Segue l’isolamento, determinato dal continuo tentativo dell’uomo di limitare la donna, i contatti con la propria rete parentale e amicale, la possibilità di coltivare hobby o altri interessi. L’isolamento può passare anche attraverso l’impedimento alla donna di lavorare al fine di escluderla dal contesto sociale lavorativo. In questo modo la donna perde i punti di riferimento e di confronto sociali e familiari e l’autonomia economica.

Un’ulteriore caratteristica di chi usa violenza è la svalorizzazione di ogni attività della donna. L’obiettivo è privarla dell’autostima per renderla insicura e maggiormente controllabile. Seguono distruzione di oggetti e altri beni della donna, atti intimidatori non solo rivolti a lei direttamente, ma anche indirettamente, ad esempio verso animali o persone a lei care.

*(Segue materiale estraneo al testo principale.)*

(** ** Properties *)

(** A statistics ticket opens only streams it is entitled to: the ticket is
    signed, it names between 1 and 256 targets, every target is a connected host,
    and in a project or service each one is backed by its own signed ticket and
    addresses a statistics resource. *)
Theorem stats_targets_sound h env envs (b : B) req raw multi targets :
  parseStatsInfo jwt_parse post
    h env envs b req raw multi = Ok targets ->
  (exists bits token grant, parsedPublicKey h = RSAPublicKey bits /\ minRSAKeyBits <= bits /\
     jwt_parse true raw bits = Ok token /\ streamGrant (Some token) = Ok grant /\
     Check post (delegations h) (check_now1 env) (check_now2 env) raw grant = true /\
     if multi then exists l, getProjectOrService (target_token token grant) = Some l /\
                     Forall2 (inner_target_ok h b) l targets
     else exists host, extractHostUUID b (target_token token grant) = Some host /\
                       targets = [mkStats host (RequestURI (URL req)) ""]) /\
  (1 <= length targets <= maxStatsTargets)%nat /\
  Forall (fun s => bp_hasBackend b (si_hostKey s) = true) targets.
Proof.
  unfold parseStatsInfo. destruct (parseRequestToken _ raw _) as [token|] eqn:P; [|done].
  apply parseRequestToken_signed in P as (bits & K1 & K2 & J).
  destruct (Valid token); [|done]. cbn [negb]. destruct (streamGrant (Some token)) as [grant|] eqn:G; [|done].
  destruct (checkStreamRoute _ _ _ _ _ _); [done|]. destruct (Check _ _ _ _ _ _) eqn:C; [|done]. cbn [negb].
  destruct multi.
  - destruct (getProjectOrService _) as [l|] eqn:L; [|done]. destruct (_ || _) eqn:N; [done|]. intros T.
    apply stats_targets_ok in T. apply orb_false_iff in N as [N1 N2].
    apply Nat.eqb_neq in N1. apply Nat.ltb_ge in N2. pose proof (Forall2_length _ _ _ T) as Len.
    split_and!.
    + exists bits, token, grant. split_and!; try done. exists l. split; [done|].
      eapply Forall2_impl; [exact T|]. by intros ? ? [].
    + lia.
    + lia.
    + eapply Forall2_Forall_r; [exact T|]. apply Forall_forall. intros data _ s [(? & ? & tok & ? & _ & _ & _ & _ & X & _) _].
      by apply extractHostUUID_connected in X.
  - destruct (extractHostUUID _ _) as [host|] eqn:X; [|done]. destruct (requireKeyBackend _ _ _); [done|].
    intros [= <-]. split_and!.
    + exists bits, token, grant. split_and!; try done. by exists host.
    + simpl. lia.
    + vm_compute. lia.
    + constructor; [|constructor]. by eapply extractHostUUID_connected.
Qed.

In completa solitudine aumenta la sua incapacità di vedere vie di uscita e di cambiare la sua situazione. La donna vive in uno stato di reclusione e isolamento affettivo; infatti tutti gli aspetti della sua vita possono finire sotto controllo: posta, telefonate, sottrazione dei documenti. Si può attivare in tali casi una vera e propria segregazione, cioè una forma di ulteriore isolamento per negare l’autodeterminazione della donna.

Quando la donna inizia a ribellarsi e cerca di uscire dalla violenza, l’abusante l’aggredisce fisicamente per ristabilire lo status quo, incuterle terrore e impedirle di reagire o di andarsene.

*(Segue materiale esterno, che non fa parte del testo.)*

(* ===== verification/Clients.v ===== *)
(** * What the handlers may do to the backends

    The handlers reach the hosts only through the interface [backendProxy]: they draw
    a fresh identifier, register a stream under it, and then connect, send on, close
    and release that stream.  So whatever the interface preserves for such clients,
    every handler preserves, however its request goes.  This file states that once:
    [client_invariant] is the class of such invariants, and there is one lemma per
    handler.  The invariant is indexed by the identifiers drawn so far. *)

From stdpp Require Import propset.
From S2P Require Import Prelude GoString GoHash GoNet GoUrl GoCookie Message Multiplexer Backend Session SessionProps SessionStream SessionManager.
From S2P Require Import Delegation Capability Http Upgrade Frontend SessionHttp TokenLookup ProxyProtocol HttpPipe FrontendHttp Stats.

(** ** The class *)

Class client_invariant {B : Type} `{BP : backendProxy B} (I : propset string -> B -> Prop) := {
  ci_mono U V b : U ⊆ V -> I U b -> I V b;
  ci_initializeClient U b host uuid :
    I U b -> uuid ∉ U -> wire_key uuid -> I ({[uuid]} ∪ U) (fst (bp_initializeClient b host uuid));
  ci_initializeClient_key b host uuid b' key : bp_initializeClient b host uuid = (b', Ok key) -> key = uuid;
  ci_initialize U b host url uuid :
    I U b -> uuid ∉ U -> wire_key uuid -> I ({[uuid]} ∪ U) (fst (bp_initializeForURL b host url uuid));
  ci_initialize_key b host url uuid b' key : bp_initializeForURL b host url uuid = (b', Ok key) -> key = uuid;
  ci_connect U b host key url : I U b -> wire_key key -> I U (fst (bp_connect b host key url));
  ci_send U b host key data : I U b -> wire_key key -> I U (fst (bp_send b host key data));
  ci_close U b host key : I U b -> wire_key key -> I U (fst (bp_closeConnection b host key));
  ci_release U b host key : I U b -> wire_key key -> I U (fst (bp_releaseConnection b host key)) }.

La violenza aumenta di intensità. Spesso le donne sono costrette a subire rapporti sessuali contro la loro volontà perché minacciate con ritorsioni o violenze fisiche. In molte donne s’insinua anche l’obbligo di assolvere ad un dovere coniugale sulla base del ruolo stereotipato.

A questo punto, dopo le aggressioni seguono le false riappacificazioni, cioè falsi pentimenti, caratterizzati da regali, promesse quali “non lo farò più”; “ ti giuro che cambierò”. Purtroppo, questa luna di miele è temporanea e crea la falsa illusione che non si debba ripresentare una nuova violenza.

Questo comportamento genera confusione: la donna è spinta a credere, anzi vuole credere, che il compagno sia finalmente cambiato. In realtà stiamo parlando di un meccanismo strategico messo in atto dall’uomo che continua a perpetuare il controllo sulla donna.

Un’ulteriore fase che caratterizza la spirale della violenza è il ricatto sui figli. Il partner minaccia la propria compagna di toglierle i figli se decide di lasciarlo. Per sostenere questa affermazione e usarla come reale minaccia, il partner fa affidamento sulla non conoscenza  da parte della donna dei propri diritti e sulla mancanza di confronto con altre persone e consulenti legali che potrebbero rassicurarla in merito ai figli e al loro affidamento.

 

Quali sono le conseguenze psicologiche legate alla violenza? Come si elabora il trauma?

La violenza che noi viviamo ha come l’obiettivo quello di renderci succubi, schiave, senza testimoni. Nel nostro Centro Antiviolenza Onda Rosa, e in tutti quelli della rete D.i.Re, il sostegno fornito alle donne per elaborare il trauma si fonda su alcuni principi cardine:
valorizzazione delle donne, rafforzamento dell’autonomia e potere decisionale, costruzione di relazioni fra donne come strategia di uscita dalla violenza.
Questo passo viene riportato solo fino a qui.